Separately, at least 20 civilians were killed Thursday in Syrian regime’s airstrikes on opposition-held territory in the country’s north, a war monitor said.
Elsewhere three children were reported killed in artillery strikes on opposition-held Eastern Ghouta, while state news agency SANA said seven people died in apparent retaliatory shelling of nearby regime-held Damascus.
The aerial bombardments in the north pounded several areas in the provinces of Aleppo and Idlib, where regime troops are waging a Russian-backed assault against opposition fighters and radicals.

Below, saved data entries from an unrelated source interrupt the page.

Definition DeleteStep (this : ptr) (k : Z) (s : state) : M (state + (Z * rebuild)) :=
  let '(node, node_at, rb) := s in
  if node == NULL then nv ← this ~> no_value_; break (nv, rb)
  else
    rb ← visit node node_at rb;
    index ← Search node k;
    found ← KEY_FOUND node index k;
    if (found : bool) then
      '(v, a) ← aget node value_data index;
      if a >? 0 then aset node value_data index (v, - a - 1);; break (v, rb)
      else aset node value_data index (v, a - 1);; nv ← this ~> no_value_; break (nv, rb)
    else
      c ← aget node children index;
      continue (c, ChildSlot node index, rb).
Definition Delete (this : ptr) (k : Z) : M Z :=
  r ← this ~> root_;
  assert_ (r != NULL);;
  '(result, rb) ← loop (DeleteStep this k) (r, RootSlot, None);
  finish this rb result.

Definition GetRoot (this : ptr) : M ptr := this ~> root_.

(** ** Validation *)

(** The loop of [Validate] over the children, with [todo] to go and the keys
    counted so far; [None] when a [Check] throws. *)
Fixpoint validateAt (validate : ptr → Z → Z → M (option Z)) (this node : ptr) (n lo hi : Z)
    (todo : nat) (index total : Z) : M (option Z) :=
  match todo with
  | O => mret (Some total)
  | S todo =>
      child_left ← (if index =? 0 then mret lo else aget node rep (index - 1));
      child_right ← (if index =? n then mret hi else aget node rep index);
      if negb (child_left <=? child_right) then mret None
      else
        nv ← this ~> no_value_;
        counted ← (if index <? n then
                     '(v, a) ← aget node value_data index;
                     mret (if v =? nv then None else Some (total + if a >? 0 then 1 else 0))
                   else mret (Some total));
        match counted with
        | None => mret None
        | Some total =>
            c ← aget node children index;
            r ← validate c child_left child_right;
            match r with
            | None => mret None
            | Some m => validateAt validate this node n lo hi todo (index + 1) (total + m)
            end
        end
  end.
Fixpoint ValidateNode (fuel : nat) (this node : ptr) (lo hi : Z) : M (option Z) :=
  match fuel with
  | O => throw OutOfFuel
  | S fuel =>
      if node == NULL then mret (Some 0)
      else
        l ← node ~> nleft;
        if negb (l =? lo) then mret None
        else
          r ← node ~> nright;
          if negb (r =? hi) then mret None
          else
            n ← node ~> rep_size;
            total ← validateAt (ValidateNode fuel this) this node n lo hi (Z.to_nat (n + 1)) 0 0;
            match total with
            | None => mret None
            | Some total =>
                asize ← node ~> total_asize;
                mret (if total <=? asize then Some total else None)
            end
  end.
Definition Validate (this : ptr) : M bool :=
  with_fuel (λ fuel,
    root ← this ~> root_; l ← this ~> left_; r ← this ~> right_;
    total ← ValidateNode fuel this root l r;
    mret (if total is Some _ then true else false)).

(** ** The node handler *)

Definition AdvanceStep (node : ptr) (at_ : Z) : M (Z + Z) :=
  n ← node ~> rep_size;
  if at_ <=? n then
    c ← aget node children at_;
    if c == NULL then continue (at_ + 1) else break at_
  else break at_.
Definition Advance (node : ptr) (at_ : Z) : M Z :=
  n ← node ~> rep_size; iter (Z.to_nat (n + 2 - at_)) (AdvanceStep node) at_.
Definition GetChildIterator (node : ptr) : M (ptr * Z) :=
  at_ ← Advance node 0; mret (node, at_).
Definition HasNext (it : ptr * Z) : M bool :=
  n ← it.1 ~> rep_size; mret (negb (it.2 =? n + 1)).
Definition Next (it : ptr * Z) : M (ptr * (ptr * Z)) :=
  let '(node, at_) := it in
  result ← aget node children at_;
  at_ ← Advance node (at_ + 1);
  mret (result, (node, at_)).

Fixpoint noChild (node : ptr) (todo : nat) (index : Z) : M bool :=
  match todo with
  | O => mret true
  | S todo => c ← aget node children index; if c != NULL then mret false else noChild node todo (index + 1)
  end.
Definition IsLeaf (node : ptr) : M bool :=
  n ← node ~> rep_size; noChild node (Z.to_nat (n + 1)) 0.

Fixpoint countKeys (node : ptr) (todo : nat) (index size : Z) : M Z :=
  match todo with
  | O => mret size
  | S todo =>
      '(_, a) ← aget node value_data index;
      countKeys node todo (index + 1) (int (size + if a >? 0 then 1 else 0))
  end.
Definition GetNumKeys (node : ptr) : M Z := n ← node ~> rep_size; countKeys node (Z.to_nat n) 0 0.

“Regime raids hit two villages in the south of Aleppo province, killing 15 civilians,” said Rami Abdel Rahman, head of Syrian Observatory for Human Rights.
In the neighboring province of Idlib, regime airstrikes killed five civilians in the town of Saraqeb, said the observatory, a Britain-based war monitor.
That broad region is held by Hayat Tahrir Al-Sham (HTS), which is dominated by Al-Qaeda’s one-time affiliate in Syria.
Regime troops launched a ferocious offensive in late December to retake parts of Idlib and secure a key road leading from Aleppo south to the capital. Regime forces have made key gains, recapturing the Abu Duhur military airport and dozens of nearby villages.
Since it erupted in 2011, Syria’s conflict has morphed from a protest movement into a brutal and complex war that has left 340,000 people dead.
In an attempt to bring an end to the fighting, backers of opposing sides last year agreed to four “de-escalation” zones in the country.
Idlib makes up part of one zone. The other three are in Syria’s south, the central province of Homs, and the area of Eastern Ghouta, an opposition enclave near Damascus.